Another example concerns what can happen if simple carbohydrates other than lactose go into the abomasum. Glucose is a very simple sugar and is called blood sugar because it is the sugar that circulates in the blood. Normally, there would not be much glucose in the diet of the calf or mature cow. If glucose is introduced into the abomasum (for example, during research), it is fermented to ethyl alcohol by yeast. This alcohol is absorbed and causes intoxication, which is undesirable. Lactose, however, is not fermented by yeast, and any other carbohydrate that the calf or older cow is likely to consume will usually be in dry feed that will go into the rumen and be broken down there, thus avoiding any problem.

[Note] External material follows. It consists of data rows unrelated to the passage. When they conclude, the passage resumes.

(** C36: In a batch of events every event, wrapped or not, in its place, carries the account's
    device, mail address, account, organization and environment wherever it named one, no field
    that would show the gateway, and is otherwise unchanged but for its encoded fields; the rest
    of the body stays. *)
Theorem event_batch_identity a d body l :
  vget body "events" = Some (VArray l) →
  ∃ l', vget (rewrite_event_batch a d body) "events" = Some (VArray l')
        ∧ Forall2 (event_rewritten a) l l'
        ∧ ∀ k, k ≠ "events" → vget (rewrite_event_batch a d body) k = vget body k.
Proof.
  destruct body as [| | | | |m]; try done. simpl. intros Hl.
  eexists. split; [by rewrite on_field_eq, Hl|]. split.
  - apply Forall2_same_length_lookup. split; [by rewrite length_imap|].
    intros i x y Hx Hy. rewrite list_lookup_imap, Hx in Hy. injection Hy as <-.
    apply rewrite_event_spec.
  - intros k Hk. by apply on_field_ne.
Qed.

(** The attributes of a feature-flag query. *)
Lemma eval_attributes_identity a env attrs :
  let attrs' := rewrite_eval_attributes a env attrs in
  attrs' !! "id" = Some (VString (acc_device_id a))
  ∧ attrs' !! "deviceID" = Some (VString (acc_device_id a))
  ∧ attrs' !! "organizationUUID" = VString <$> acc_organization_uuid a
  ∧ attrs' !! "platform" = Some (VString (ce_platform env))
  ∧ attrs' !! "apiBaseUrlHost" = None.
Proof.
  unfold rewrite_eval_attributes.
  assert (∀ m k, k ≠ "subscriptionType" →
    insert_opt "subscriptionType" VString (acc_subscription_type a) m !! k = m !! k) as Hsub
    by (intros; by apply lookup_insert_opt_ne).
  split_and!;
    repeat first
      [ rewrite lookup_insert_eq | rewrite lookup_delete_eq | rewrite lookup_insert_ne by done
      | rewrite lookup_delete_ne by done | rewrite replace_key_get | rewrite Hsub by done
      | rewrite set_organization_get | rewrite decide_False by done | rewrite decide_True by done ];
    done.
Qed.
End events.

Yet another example is regurgitation, which is the ability of the cow to move a small portion of feed from the rumen back to the mouth where it can be chewed again and more saliva added. This is advantageous because the cow typically consumes very fibrous feeds. Still another example is the ability of the rumen and reticulum to undergo strong contractions according to certain patterns. These contractions provide mixing of contents to aid fermentation, provide a way to eliminate gases that are produced, and facilitate regurgitation. Other examples about the rumen and reticulum, and interesting things about the omasum, could be given. However, it should be apparent from the examples already given that the design of the digestive tract enables the cow to function efficiently at different ages when the requirements of the animal (and the feeds consumed by the animal) are vastly different. These design features allow the cow to use feedstuffs humans cannot use and to provide high quality products that humans can use. Where there is a design, there must be a Designer.